Problem details: Only the lines of the data below from the one with "- unfold pick_chain." through the one with "destruct (first_member_some members" are wanted. Repeat them exactly.

Excerpted records:

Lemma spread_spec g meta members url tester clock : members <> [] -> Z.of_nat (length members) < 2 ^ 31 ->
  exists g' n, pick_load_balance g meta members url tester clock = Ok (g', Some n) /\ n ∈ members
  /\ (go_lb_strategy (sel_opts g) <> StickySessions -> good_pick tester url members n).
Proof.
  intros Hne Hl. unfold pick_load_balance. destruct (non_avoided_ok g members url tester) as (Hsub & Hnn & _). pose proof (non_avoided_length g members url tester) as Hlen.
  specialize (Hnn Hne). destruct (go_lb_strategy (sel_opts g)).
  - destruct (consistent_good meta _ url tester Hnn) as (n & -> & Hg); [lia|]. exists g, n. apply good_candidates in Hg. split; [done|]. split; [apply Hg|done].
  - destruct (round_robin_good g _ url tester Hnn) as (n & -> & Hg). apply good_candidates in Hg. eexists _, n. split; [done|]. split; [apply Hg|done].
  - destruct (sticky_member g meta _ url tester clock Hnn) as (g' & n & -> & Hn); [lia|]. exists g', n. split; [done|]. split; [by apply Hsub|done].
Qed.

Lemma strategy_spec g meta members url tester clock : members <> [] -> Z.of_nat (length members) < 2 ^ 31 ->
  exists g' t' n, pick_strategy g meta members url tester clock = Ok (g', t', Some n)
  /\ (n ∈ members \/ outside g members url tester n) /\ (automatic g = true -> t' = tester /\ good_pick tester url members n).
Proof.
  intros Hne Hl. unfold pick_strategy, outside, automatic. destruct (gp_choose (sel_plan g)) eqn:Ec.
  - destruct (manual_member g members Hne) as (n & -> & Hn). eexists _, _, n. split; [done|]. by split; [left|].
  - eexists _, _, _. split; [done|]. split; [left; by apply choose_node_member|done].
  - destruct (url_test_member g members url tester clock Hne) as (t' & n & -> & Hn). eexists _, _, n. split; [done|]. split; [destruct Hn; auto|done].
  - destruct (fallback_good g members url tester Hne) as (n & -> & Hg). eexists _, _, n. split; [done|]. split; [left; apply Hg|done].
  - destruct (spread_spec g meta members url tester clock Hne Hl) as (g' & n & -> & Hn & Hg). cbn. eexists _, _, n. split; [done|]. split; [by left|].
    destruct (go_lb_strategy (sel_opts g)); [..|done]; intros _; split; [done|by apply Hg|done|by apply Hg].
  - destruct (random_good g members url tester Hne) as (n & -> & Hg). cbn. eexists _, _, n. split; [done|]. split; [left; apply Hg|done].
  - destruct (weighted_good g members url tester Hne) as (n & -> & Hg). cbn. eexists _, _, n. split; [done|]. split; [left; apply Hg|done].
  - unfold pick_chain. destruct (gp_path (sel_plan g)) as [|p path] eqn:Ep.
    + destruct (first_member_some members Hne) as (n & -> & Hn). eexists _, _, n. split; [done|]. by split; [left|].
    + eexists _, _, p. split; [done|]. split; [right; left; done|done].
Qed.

Task answer:
  - unfold pick_chain. destruct (gp_path (sel_plan g)) as [|p path] eqn:Ep.
    + destruct (first_member_some members Hne) as (n & -> & Hn). eexists _, _, n. split; [done|]. by split; [left|].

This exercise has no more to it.